:: TRY IT ::
From the entries below, return exactly the lines beginning at the one that contains "Construction from a string is" and ending at the one that contains "Strings are sequences", both of them included, and only those lines.
== Segment start ==
(** * zwave-js-server: session and connection management

    A shallow embedding of [src/lib/server.ts] (classes [Client] and
    [ClientsController]) and of the controller command surface declared in
    [src/lib/controller/incoming_message.ts], followed by the properties
    the design document states about them.

    Conventions.
    - A TypeScript string enum is a record of strings ([ServerCommand],
      [Instance]); the module that declares their values is not part of the
      sources at hand, so the values are parameters.
    - Code that may throw returns a [Completion]; [try]/[catch] is [try_catch].
    - A [WebSocket] is modelled by its ready state; every call the session
      makes on it, and every assignment to a session field, is appended to
      the session's [journal], a ghost record of effects in program order.
    - The session is embedded twice: first as its TypeScript types describe
      it (every parsed frame is a message envelope, a handler family acts
      on the driver), then, in [Untyped], on whatever [JSON.parse] returns
      and with handler families that may change the session and the
      registry as well. *)

From stdpp Require Import base option list strings gmap.
From Stdlib Require Import ZArith Lia Sorted.

Local Open Scope string_scope.
Local Open Scope Z_scope.
Local Open Scope list_scope.

(** ** JSON payloads *)

#[local] Set Warnings "-register-all".

Inductive JSONValue : Type :=
| JNull
| JBool (b : bool)
| JNum (n : Z)
| JStr (s : string)
| JArr (items : list JSONValue)
| JObj (members : list (string * JSONValue)).

(** ** Enumerations imported by server.ts *)

Module ServerCommand.
(** [enum ServerCommand] of ./command: only the member names occur in
    server.ts, the string values are parameters. *)
Class t : Type := {
  initialize : string;
  setApiSchema : string;
  startListening : string;
  updateLogConfig : string;
  getLogConfig : string
}.

Definition values `{t} : list string :=
  [initialize; setApiSchema; startListening; updateLogConfig; getLogConfig].
End ServerCommand.
(** * Verification of the donation payment backend ([app.py])

    The program is a small Flask application with two JSON routes that
    forward donation payments to the Stripe API.  Its pure core is
    - [_parse_amount_to_cents]: decimal string to integer cents,
    - [_format_amount_from_cents]: integer cents to a display string,
    - [_status_from_card_error]: decline code to a status label,
    and two handlers, [create_payment_intent] and [confirm_payment_intent].

    The amount functions are written with Python's [decimal] module under
    its default context (precision 28, ROUND_HALF_EVEN, Emax = 999999,
    Emin = -999999, traps on InvalidOperation, DivisionByZero and
    Overflow).  Module [PyDecimal] models the operations of that module
    which the program calls: construction from a string, [quantize],
    comparison, multiplication, true division, [int()] and the [".2f"]
    format.  A coefficient, which the Python implementation keeps as a
    string of digits, is kept here as the natural number it denotes; a
    slice of that string becomes a quotient or a remainder by a power of
    ten, and [ndigits] is its length.

    Construction from a string is exact.  As in CPython's implementation
    of the module, a finite number is refused (InvalidOperation) when it
    cannot be held exactly within the module's widest limits: when its
    adjusted exponent exceeds MAX_EMAX = 999999999999999999 or its
    exponent is below MIN_ETINY = -1999999999999999997.

    Strings are sequences of code points below 256.  The request body is
    the documented one: a JSON object whose fields, when present, are
    strings; an absent field (or JSON null) is [None]. *)

From Stdlib Require Import ZArith NArith QArith Qround Qpower Bool String Ascii List Lia Lqa.
Import ListNotations.

Local Open Scope Z_scope.

(** ** Python exceptions and fallible computations *)

Inductive exn : Type :=
| ValueError (msg : string)
| TypeError
| InvalidOperation      (* decimal.InvalidOperation *)
| DivisionByZero        (* decimal.DivisionByZero *)
| Overflow              (* decimal.Overflow *)
| OverflowError.        (* int() of an infinity *)

Inductive result (A : Type) : Type :=
| Ok (a : A)
| Raise (e : exn).

Arguments Ok {A} a.
Arguments Raise {A} e.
== Segment end ==
:: ANSWER ::
    Construction from a string is exact.  As in CPython's implementation
    of the module, a finite number is refused (InvalidOperation) when it
    cannot be held exactly within the module's widest limits: when its
    adjusted exponent exceeds MAX_EMAX = 999999999999999999 or its
    exponent is below MIN_ETINY = -1999999999999999997.

    Strings are sequences of code points below 256.  The request body is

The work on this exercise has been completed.